È una fredda mattina di un fine maggio autunnale. Suona la sveglia, come ogni giorno della settimana. Apro la finestra. Fuori piove. Fisso il mondo là fuori. Non riesco a focalizzare i pensieri, non riesco a separare le mie sensazioni: un misto di delusione, rabbia, frustrazione, impotenza, determinazione. Non una parola riesce ad uscire dalle mie labbra. Fin quando ho deciso di aprire il mio PC e scrivere queste riflessioni, a seguito dei risultati delle elezioni Europee 2019.
So di non essere il solo a sentirmi cosi. E qui mi sorge la prima domanda: com’è possibile che non riusciamo a farci sentire, tutti insieme? Che fare?
Guardando la pioggia cadere sulle strade e sulle macchine che passano, vengo assalito da una forte malinconia. Dov’è finita l’Italia, Paese del Rinascimento, di Dante, di Marco Polo, di Beccaria? E qui mi sorge la seconda considerazione: è il momento di dire basta. Basta dare le pagelle degli elettori, come se fossimo a scuola. Non è questo il modo di rialzarsi. C’è un problema di cultura in Italia? Vero. Ma non è elevandosi su un piedistallo che si migliora la situazione. Anche chi è vittima di fake news, chi non è in grado di informarsi in maniera adeguata, per i più svariati motivi, ha la sua percezione della realtà, la sua sensibilità, che è tanto ‘vera’ socialmente quanto quella di ognuno di noi. Il vero problema è che questa sensibilità non si riesce a intercettarla e a interpretarla.
In Europa prendono, divorano terreno i nazionalismi e i populismi. E qui mi sorge la terza domanda: c’è un problema con questa Europa, così com’è stata finora? Si, decisamente. E lo abbiamo sempre detto ed affermato con forza. Ma consegnarla in mano a nazionalisti non può far altro che peggiorare le cose. E per due motivi. Il primo: perché un Europa a maggioranza nazionalista è una contraddizione in termini, e ciò che scaturisce da una contraddizione non può portare a nulla di buono. Il secondo: perché nei programmi della maggioranza dei tali partiti, appena resisi della loro popolarità, è scomparsa la pretesa di uscire dall’Europa, caposaldo delle loro campagne precedenti. Ciò dimostra una cosa: che per loro, ormai certi di vincere, l’Europa non era più un ostacolo, ma un mezzo di potere ulteriore e più ‘alto’ in grado.

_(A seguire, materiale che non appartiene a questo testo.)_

(** * web-search-mcp: the Streamable-HTTP session engine and its rate governor

    A shallow embedding of [src/rateLimit.ts] (RateLimiter, BackoffManager)
    and [src/httpServer.ts] (MCPHttpServer), with the properties of the
    design document stated over it.

    Conventions.  JavaScript numbers that hold counters, timestamps and
    event ids are integers in the program and are modelled by [Z]; the one
    genuinely fractional quantity, the jittered sleep of [withBackoff], is a
    rational [Q].  A [Map<string, V>] is a [gmap string V].  Everything a
    handler reads from outside the process (the clock, [randomUUID],
    [Math.random], what a collaborator returns) is an explicit input. *)

From Stdlib Require Import ZArith QArith Qminmax Lqa String Ascii List Lia.
From stdpp Require Import gmap strings list pretty.

Set Warnings "-register-all".
Local Open Scope Z_scope.

(** ** JavaScript values *)

(** What [JSON.parse] produces.  Numbers are integers here: the program
    never inspects a number except to test it for falsiness. An object is
    its list of own properties. *)
Inductive json : Type :=
| JNull
| JBool (b : bool)
| JNum (n : Z)
| JStr (s : string)
| JArr (items : list json)
| JObj (props : list (string * json)).

Fixpoint assoc {A : Type} (k : string) (l : list (string * A)) : option A :=
  match l with
  | [] => None
  | (k', v) :: rest => if String.eqb k k' then Some v else assoc k rest
  end.

(** [v.k] for a non-null [v]; [None] is JavaScript's [undefined]. Only the
    properties [jsonrpc], [id], [method], [params], [name], [arguments] and
    [code] are ever read, none of which a primitive or an array carries. *)
Definition get_prop (v : json) (k : string) : option json :=
  match v with
  | JObj props => assoc k props
  | _ => None
  end.

(** Truthiness, as tested by [!x], [x && ...] and [x || ...]. *)
Definition truthy (v : option json) : bool :=
  match v with
  | None => false
  | Some JNull => false
  | Some (JBool b) => b
  | Some (JNum n) => negb (n =? 0)
  | Some (JStr s) => negb (String.eqb s "")
  | Some (JArr _) => true
  | Some (JObj _) => true
  end.

(** Truthiness of an optional header or string ([string | undefined]). *)
Definition truthy_str (s : option string) : bool :=
  match s with
  | Some s => negb (String.eqb s "")
  | None => false
  end.

(** [String(v)], also what a template literal [`${v}`] renders. *)
Fixpoint js_string (v : json) : string :=
  match v with
  | JNull => "null"
  | JBool true => "true"
  | JBool false => "false"
  | JNum n => pretty n
  | JStr s => s
  | JArr items =>
      (fix join (l : list json) : string :=
         match l with
         | [] => ""
         | x :: rest =>
             let here := match x with JNull => "" | _ => js_string x end in
             match rest with
             | [] => here
             | _ => here +:+ "," +:+ join rest
             end
         end) items
  | JObj _ => "[object Object]"
  end.

Definition js_string_opt (v : option json) : string :=
  match v with
  | Some v => js_string v
  | None => "undefined"
  end.

(** ** Thrown values and outcomes *)

(** A value that travels through [throw]/[catch].  The program tells three
    kinds apart: instances of [MCPErrorException], other [Error] instances
    (a [TypeError], [new Error(...)]; Node attaches a [code] to some), and
    plain values, among them the object literals the program throws and the
    plain objects [createMCPError] returns. *)
Inductive thrown : Type :=
| ThrownMCPErrorException (code message : string) (details : option json)
| ThrownError (name message : string) (code : option json)
| ThrownValue (v : option json).

(** How an awaited call ends. *)
Inductive outcome (T : Type) : Type :=
| Returned (v : T)
| Threw (e : thrown).
Arguments Returned {T} v.
Arguments Threw {T} e.

Definition is_returned {T : Type} (o : outcome T) : bool :=
  match o with Returned _ => true | Threw _ => false end.

(** [typeof error === "object" && error !== null] *)
Definition is_object (e : thrown) : bool :=
  match e with
  | ThrownMCPErrorException _ _ _ => true
  | ThrownError _ _ _ => true
  | ThrownValue (Some (JObj _)) => true
  | ThrownValue (Some (JArr _)) => true
  | ThrownValue _ => false
  end.

(** [error.code], when ["code" in error]. *)
Definition thrown_code (e : thrown) : option json :=
  match e with
  | ThrownMCPErrorException c _ _ => Some (JStr c)
  | ThrownError _ _ c => c
  | ThrownValue (Some v) => get_prop v "code"
  | ThrownValue None => None
  end.

(** [String(error)] *)
Definition thrown_string (e : thrown) : string :=
  match e with
  | ThrownMCPErrorException _ m _ =>
      if String.eqb m "" then "MCPErrorException" else "MCPErrorException: " +:+ m
  | ThrownError n m _ => if String.eqb m "" then n else n +:+ ": " +:+ m
  | ThrownValue v => js_string_opt v
  end.

(** errors.ts, [createMCPError]: a plain object, not an exception instance. *)
Definition createMCPError (code message : string) (details : option json) : json :=
  JObj ([("code", JStr code); ("message", JStr message)]
        ++ match details with Some d => [("details", d)] | None => [] end).

(** ** rateLimit.ts *)

Module RateLimit.

Record RateLimitEntry : Type := { count : Z; resetTime : Z }.

Record RateLimiter : Type := {
  limits : gmap string RateLimitEntry;
  windowMs : Z;
  maxRequests : Z
}.

Definition newRateLimiter (windowMs maxRequests : Z) : RateLimiter :=
  {| limits := ∅; windowMs := windowMs; maxRequests := maxRequests |}.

La Lega di Salvini ha costruito il suo consenso su sicurezza e immigrazione, due capisaldi della destra storica e, ancor di più, argomenti funzionali al capitalismo. Eppure, nonostante tutti i proclami, assurdi ed esagerati a fronte di un’emergenza che nei fatti non esiste, smentita da qualunque numero possibile, Salvini non ha, non hai mai avuto e non avrà mai intenzione di ridurre a zero l’immigrazione. Sarebbe contro il suo interesse: la sua politica e il suo consenso, si costruiscono sui migranti e se questi non ci fossero, tutto il suo consenso scoppierebbe come una bolla di sapone.
E qui mi sorge la mia quarta e ultima domanda: come è possibile affrontare tutto questo? Sono persuaso che bisogna cambiare punto di vista. Che ci sia un’emergenza razzismo è evidente. Ma bisogna fare attenzione. Perché si tratta di un razzismo di tipo nuovo. Sicuramente esiste ancora una componente di razzismo di tipo ‘vecchio’, basato sulla convinzione dell’inferiorità delle altre ‘razze’, un razzismo di tipo ‘biologico’ per intenderci. Ma per la maggior parte, si tratta invece di un razzismo di tipo ‘sociale’: non è questione di razza (o almeno, non prevalentemente), di essere superiori o altro. Si tratta, invece, di classificare come devianze i comportamenti diversi, di provare fastidio se qualcun altro, che non sia parte di noi, ottiene i nostri stessi diritti sociali o ne avanza solamente la pretesa. Ecco, continuare a lottare contro un razzismo di tipo ‘vecchio’ non può che essere controproducente. Quello che bisogna fare è trovare le contromisure a questo nuovo razzismo sociale, che per molti versi è decisamente più aggressivo.
Mi rendo contro di essere passato da un argomento ad un altro, ma perdonate l’intemperanza di questo giovane che, stufo di attenderlo alla finestra, il sole lo va a cercare per strada, senza mai perdere la speranza e la voglia di lottare.